» **Collected data entries**:
· · · ·

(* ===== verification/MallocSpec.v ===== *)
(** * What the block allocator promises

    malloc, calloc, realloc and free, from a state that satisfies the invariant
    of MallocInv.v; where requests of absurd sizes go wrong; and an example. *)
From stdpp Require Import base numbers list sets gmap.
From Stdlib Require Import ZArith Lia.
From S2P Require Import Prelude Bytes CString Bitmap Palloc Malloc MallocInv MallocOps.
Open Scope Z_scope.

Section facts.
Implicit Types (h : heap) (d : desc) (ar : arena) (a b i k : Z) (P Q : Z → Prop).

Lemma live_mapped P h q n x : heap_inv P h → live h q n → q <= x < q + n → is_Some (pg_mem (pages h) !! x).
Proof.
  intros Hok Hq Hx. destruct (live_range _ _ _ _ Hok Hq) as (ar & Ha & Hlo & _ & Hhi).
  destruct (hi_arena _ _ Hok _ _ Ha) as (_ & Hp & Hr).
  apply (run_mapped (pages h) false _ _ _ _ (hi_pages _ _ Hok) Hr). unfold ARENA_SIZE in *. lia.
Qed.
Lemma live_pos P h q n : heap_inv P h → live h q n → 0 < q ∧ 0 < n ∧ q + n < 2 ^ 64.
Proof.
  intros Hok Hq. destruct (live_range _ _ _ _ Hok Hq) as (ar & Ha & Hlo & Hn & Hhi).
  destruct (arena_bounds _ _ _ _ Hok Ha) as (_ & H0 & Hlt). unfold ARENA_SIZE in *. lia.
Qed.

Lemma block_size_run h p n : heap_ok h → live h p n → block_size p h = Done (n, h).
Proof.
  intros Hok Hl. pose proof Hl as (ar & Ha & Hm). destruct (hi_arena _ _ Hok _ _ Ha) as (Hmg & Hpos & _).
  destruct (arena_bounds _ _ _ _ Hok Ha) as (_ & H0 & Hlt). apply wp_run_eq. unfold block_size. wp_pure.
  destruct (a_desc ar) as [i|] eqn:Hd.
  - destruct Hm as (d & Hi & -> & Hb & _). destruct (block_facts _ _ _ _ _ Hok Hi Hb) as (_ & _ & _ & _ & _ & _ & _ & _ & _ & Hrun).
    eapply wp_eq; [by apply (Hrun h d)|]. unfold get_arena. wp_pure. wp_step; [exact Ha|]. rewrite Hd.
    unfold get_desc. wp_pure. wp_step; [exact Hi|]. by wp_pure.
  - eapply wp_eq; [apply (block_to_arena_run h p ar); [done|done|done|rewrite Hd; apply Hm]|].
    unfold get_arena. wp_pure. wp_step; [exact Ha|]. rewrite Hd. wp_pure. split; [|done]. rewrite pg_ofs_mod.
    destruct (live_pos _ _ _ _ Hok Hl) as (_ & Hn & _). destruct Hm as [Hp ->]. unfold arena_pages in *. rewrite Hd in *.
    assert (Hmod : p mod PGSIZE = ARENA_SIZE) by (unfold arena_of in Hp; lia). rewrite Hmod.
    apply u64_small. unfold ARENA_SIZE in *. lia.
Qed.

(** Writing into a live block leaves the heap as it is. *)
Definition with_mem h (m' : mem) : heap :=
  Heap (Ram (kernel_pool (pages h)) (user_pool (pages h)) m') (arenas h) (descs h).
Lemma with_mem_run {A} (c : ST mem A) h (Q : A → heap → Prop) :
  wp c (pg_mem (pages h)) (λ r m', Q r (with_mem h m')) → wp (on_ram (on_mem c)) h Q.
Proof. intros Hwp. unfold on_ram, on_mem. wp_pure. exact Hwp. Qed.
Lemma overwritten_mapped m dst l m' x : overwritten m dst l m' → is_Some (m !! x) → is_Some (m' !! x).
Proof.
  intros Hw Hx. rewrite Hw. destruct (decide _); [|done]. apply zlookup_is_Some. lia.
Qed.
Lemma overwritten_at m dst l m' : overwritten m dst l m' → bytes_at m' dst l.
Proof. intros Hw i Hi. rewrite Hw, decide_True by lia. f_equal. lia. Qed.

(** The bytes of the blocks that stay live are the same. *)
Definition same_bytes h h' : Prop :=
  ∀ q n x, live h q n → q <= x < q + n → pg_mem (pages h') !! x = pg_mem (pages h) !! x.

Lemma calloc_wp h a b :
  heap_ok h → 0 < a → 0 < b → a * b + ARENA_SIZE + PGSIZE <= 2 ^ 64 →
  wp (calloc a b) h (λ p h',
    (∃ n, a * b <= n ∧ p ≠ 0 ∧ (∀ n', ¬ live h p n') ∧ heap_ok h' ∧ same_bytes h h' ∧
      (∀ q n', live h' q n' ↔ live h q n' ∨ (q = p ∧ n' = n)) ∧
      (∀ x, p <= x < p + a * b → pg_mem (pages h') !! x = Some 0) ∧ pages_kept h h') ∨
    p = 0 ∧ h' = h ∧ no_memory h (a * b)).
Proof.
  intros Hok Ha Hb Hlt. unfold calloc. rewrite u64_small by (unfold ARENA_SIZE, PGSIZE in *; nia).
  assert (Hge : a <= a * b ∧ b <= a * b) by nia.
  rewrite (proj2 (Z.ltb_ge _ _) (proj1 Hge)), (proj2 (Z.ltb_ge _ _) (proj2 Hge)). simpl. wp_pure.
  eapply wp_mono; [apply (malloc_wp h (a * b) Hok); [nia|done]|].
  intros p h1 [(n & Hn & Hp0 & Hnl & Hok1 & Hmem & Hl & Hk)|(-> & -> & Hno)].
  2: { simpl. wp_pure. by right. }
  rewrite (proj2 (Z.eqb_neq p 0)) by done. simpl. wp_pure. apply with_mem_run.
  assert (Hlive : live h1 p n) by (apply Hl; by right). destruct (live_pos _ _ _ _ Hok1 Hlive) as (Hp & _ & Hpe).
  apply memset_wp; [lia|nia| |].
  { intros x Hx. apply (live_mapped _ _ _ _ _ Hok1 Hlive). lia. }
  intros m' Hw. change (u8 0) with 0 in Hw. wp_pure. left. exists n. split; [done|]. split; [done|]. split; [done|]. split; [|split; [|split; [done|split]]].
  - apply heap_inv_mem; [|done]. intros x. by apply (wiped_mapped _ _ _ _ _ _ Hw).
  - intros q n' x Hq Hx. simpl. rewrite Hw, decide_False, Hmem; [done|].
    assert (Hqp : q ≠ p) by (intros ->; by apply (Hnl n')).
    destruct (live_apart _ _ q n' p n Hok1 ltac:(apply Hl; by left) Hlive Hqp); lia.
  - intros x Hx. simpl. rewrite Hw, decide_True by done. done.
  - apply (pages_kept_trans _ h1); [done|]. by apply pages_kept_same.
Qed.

· · · ·

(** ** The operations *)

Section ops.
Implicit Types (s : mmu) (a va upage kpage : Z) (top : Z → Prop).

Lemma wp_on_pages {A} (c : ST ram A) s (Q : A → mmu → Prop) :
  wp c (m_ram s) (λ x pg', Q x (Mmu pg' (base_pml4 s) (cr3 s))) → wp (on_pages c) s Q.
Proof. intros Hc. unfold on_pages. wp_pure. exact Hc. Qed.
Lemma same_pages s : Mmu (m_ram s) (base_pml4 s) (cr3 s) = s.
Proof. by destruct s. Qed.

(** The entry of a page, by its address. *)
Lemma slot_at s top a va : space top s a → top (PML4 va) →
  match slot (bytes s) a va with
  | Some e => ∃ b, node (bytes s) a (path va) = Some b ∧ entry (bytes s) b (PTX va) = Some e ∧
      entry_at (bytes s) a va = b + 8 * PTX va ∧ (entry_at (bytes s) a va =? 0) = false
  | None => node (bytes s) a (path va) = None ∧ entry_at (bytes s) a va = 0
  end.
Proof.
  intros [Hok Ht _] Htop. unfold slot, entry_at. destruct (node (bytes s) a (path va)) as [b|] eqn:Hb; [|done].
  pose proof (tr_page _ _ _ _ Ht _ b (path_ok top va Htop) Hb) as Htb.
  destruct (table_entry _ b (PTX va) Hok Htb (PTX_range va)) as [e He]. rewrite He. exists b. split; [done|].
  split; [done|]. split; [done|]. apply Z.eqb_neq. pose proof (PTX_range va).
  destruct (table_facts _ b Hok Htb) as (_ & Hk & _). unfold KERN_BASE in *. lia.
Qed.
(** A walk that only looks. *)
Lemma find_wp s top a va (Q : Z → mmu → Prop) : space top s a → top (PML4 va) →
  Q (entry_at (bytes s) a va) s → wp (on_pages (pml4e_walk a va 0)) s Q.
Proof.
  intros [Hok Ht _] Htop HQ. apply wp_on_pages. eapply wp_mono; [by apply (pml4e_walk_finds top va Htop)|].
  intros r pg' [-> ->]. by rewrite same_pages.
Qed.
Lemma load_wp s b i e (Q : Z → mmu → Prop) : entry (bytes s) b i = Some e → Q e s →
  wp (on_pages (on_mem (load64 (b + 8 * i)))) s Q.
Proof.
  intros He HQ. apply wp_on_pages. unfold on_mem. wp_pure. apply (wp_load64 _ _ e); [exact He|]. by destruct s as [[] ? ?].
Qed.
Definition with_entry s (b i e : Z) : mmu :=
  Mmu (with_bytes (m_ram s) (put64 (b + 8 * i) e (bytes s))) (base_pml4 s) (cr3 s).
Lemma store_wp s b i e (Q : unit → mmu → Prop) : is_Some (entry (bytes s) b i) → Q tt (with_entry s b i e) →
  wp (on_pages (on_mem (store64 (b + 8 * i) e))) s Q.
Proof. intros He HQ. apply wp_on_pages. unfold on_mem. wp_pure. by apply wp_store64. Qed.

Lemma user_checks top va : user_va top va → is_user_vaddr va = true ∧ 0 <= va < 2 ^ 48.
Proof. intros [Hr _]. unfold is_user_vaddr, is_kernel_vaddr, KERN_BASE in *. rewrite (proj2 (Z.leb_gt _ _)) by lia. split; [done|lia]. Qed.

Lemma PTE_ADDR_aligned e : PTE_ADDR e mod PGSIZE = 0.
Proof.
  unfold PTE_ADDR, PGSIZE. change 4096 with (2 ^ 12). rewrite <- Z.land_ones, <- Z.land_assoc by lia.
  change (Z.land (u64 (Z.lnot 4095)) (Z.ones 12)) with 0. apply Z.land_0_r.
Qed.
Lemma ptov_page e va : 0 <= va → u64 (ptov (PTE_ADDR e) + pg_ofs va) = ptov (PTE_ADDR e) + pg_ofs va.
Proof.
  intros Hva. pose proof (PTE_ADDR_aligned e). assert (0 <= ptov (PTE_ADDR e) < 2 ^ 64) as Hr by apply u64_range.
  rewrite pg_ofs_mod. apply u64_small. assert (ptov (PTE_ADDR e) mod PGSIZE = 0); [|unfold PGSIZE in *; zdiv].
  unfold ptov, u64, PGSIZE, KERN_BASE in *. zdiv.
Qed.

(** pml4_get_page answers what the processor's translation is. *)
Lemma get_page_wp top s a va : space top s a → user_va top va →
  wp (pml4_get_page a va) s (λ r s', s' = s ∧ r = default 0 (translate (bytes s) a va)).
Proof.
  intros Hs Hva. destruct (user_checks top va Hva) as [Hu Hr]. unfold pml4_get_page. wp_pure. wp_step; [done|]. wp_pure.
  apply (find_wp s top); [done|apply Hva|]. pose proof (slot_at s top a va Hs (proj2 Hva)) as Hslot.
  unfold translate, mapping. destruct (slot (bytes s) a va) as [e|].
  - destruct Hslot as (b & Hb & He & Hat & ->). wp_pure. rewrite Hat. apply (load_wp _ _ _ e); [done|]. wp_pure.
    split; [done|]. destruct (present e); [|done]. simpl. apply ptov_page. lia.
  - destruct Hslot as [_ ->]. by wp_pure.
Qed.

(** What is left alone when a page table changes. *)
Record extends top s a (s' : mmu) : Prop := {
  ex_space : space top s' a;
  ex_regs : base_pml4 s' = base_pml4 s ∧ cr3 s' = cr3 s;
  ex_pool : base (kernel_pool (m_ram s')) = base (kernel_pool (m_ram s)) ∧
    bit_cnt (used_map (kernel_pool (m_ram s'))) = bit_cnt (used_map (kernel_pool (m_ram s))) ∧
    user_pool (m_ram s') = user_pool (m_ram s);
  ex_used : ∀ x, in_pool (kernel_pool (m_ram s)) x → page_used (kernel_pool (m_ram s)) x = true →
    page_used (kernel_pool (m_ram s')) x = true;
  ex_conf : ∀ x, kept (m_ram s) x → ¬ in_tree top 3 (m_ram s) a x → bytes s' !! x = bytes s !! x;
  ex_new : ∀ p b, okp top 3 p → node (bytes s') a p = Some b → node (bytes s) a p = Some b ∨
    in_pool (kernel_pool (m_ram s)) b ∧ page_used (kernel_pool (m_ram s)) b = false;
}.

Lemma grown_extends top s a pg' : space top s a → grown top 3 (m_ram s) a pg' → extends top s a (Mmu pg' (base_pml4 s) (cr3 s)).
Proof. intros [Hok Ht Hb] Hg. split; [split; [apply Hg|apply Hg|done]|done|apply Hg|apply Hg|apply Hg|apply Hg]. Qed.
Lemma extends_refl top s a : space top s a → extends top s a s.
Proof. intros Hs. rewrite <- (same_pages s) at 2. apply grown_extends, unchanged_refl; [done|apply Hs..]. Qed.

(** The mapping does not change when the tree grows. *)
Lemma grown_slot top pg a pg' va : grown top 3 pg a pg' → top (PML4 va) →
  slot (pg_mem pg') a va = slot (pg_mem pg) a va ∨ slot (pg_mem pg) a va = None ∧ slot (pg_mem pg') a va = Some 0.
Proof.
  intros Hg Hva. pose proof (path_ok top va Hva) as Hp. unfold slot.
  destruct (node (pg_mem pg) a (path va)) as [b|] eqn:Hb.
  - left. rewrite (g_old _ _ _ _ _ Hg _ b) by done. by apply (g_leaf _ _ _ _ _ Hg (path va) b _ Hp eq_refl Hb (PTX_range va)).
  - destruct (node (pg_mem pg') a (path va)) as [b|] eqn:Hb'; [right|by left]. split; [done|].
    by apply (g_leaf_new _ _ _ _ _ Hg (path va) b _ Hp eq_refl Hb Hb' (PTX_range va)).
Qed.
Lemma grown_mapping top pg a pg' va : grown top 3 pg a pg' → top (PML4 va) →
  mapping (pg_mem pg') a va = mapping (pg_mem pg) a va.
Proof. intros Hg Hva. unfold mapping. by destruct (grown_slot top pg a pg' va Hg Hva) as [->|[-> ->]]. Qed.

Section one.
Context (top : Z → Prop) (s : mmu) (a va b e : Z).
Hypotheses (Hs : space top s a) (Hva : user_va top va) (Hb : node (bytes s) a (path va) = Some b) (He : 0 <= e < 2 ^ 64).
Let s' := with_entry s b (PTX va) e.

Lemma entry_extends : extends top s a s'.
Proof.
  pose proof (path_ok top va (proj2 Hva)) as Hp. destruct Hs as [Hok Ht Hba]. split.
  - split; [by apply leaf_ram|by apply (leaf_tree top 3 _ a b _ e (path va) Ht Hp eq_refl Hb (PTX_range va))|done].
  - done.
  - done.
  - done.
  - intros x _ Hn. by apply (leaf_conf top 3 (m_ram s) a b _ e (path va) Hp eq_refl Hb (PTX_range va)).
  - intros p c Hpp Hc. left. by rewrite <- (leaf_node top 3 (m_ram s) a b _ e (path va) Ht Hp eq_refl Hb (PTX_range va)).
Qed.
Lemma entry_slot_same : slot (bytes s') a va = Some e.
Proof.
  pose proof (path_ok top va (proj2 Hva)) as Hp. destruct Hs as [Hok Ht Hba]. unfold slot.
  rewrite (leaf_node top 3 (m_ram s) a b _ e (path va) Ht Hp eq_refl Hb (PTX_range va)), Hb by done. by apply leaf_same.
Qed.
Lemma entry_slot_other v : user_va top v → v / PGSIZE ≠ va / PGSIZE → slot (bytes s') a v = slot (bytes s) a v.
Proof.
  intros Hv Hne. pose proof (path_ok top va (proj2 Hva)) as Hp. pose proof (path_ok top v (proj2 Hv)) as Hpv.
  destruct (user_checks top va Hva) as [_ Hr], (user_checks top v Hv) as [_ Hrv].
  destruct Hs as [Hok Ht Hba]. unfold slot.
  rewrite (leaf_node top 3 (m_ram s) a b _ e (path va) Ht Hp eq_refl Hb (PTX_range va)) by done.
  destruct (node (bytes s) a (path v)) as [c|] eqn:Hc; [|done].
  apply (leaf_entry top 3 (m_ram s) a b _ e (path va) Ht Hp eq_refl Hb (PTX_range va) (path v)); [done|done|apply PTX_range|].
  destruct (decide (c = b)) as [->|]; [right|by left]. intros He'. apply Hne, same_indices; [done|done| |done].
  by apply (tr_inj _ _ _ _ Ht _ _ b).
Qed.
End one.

· · · ·

Copy out the range of lines above starting at the line with "intros Hw Hx." and ending at the line with "apply memset_wp; [lia|nia| |].", exactly and including both.

  intros Hw Hx. rewrite Hw. destruct (decide _); [|done]. apply zlookup_is_Some. lia.
Qed.
Lemma overwritten_at m dst l m' : overwritten m dst l m' → bytes_at m' dst l.
Proof. intros Hw i Hi. rewrite Hw, decide_True by lia. f_equal. lia. Qed.

(** The bytes of the blocks that stay live are the same. *)
Definition same_bytes h h' : Prop :=
  ∀ q n x, live h q n → q <= x < q + n → pg_mem (pages h') !! x = pg_mem (pages h) !! x.

Lemma calloc_wp h a b :
  heap_ok h → 0 < a → 0 < b → a * b + ARENA_SIZE + PGSIZE <= 2 ^ 64 →
  wp (calloc a b) h (λ p h',
    (∃ n, a * b <= n ∧ p ≠ 0 ∧ (∀ n', ¬ live h p n') ∧ heap_ok h' ∧ same_bytes h h' ∧
      (∀ q n', live h' q n' ↔ live h q n' ∨ (q = p ∧ n' = n)) ∧
      (∀ x, p <= x < p + a * b → pg_mem (pages h') !! x = Some 0) ∧ pages_kept h h') ∨
    p = 0 ∧ h' = h ∧ no_memory h (a * b)).
Proof.
  intros Hok Ha Hb Hlt. unfold calloc. rewrite u64_small by (unfold ARENA_SIZE, PGSIZE in *; nia).
  assert (Hge : a <= a * b ∧ b <= a * b) by nia.
  rewrite (proj2 (Z.ltb_ge _ _) (proj1 Hge)), (proj2 (Z.ltb_ge _ _) (proj2 Hge)). simpl. wp_pure.
  eapply wp_mono; [apply (malloc_wp h (a * b) Hok); [nia|done]|].
  intros p h1 [(n & Hn & Hp0 & Hnl & Hok1 & Hmem & Hl & Hk)|(-> & -> & Hno)].
  2: { simpl. wp_pure. by right. }
  rewrite (proj2 (Z.eqb_neq p 0)) by done. simpl. wp_pure. apply with_mem_run.
  assert (Hlive : live h1 p n) by (apply Hl; by right). destruct (live_pos _ _ _ _ Hok1 Hlive) as (Hp & _ & Hpe).
  apply memset_wp; [lia|nia| |].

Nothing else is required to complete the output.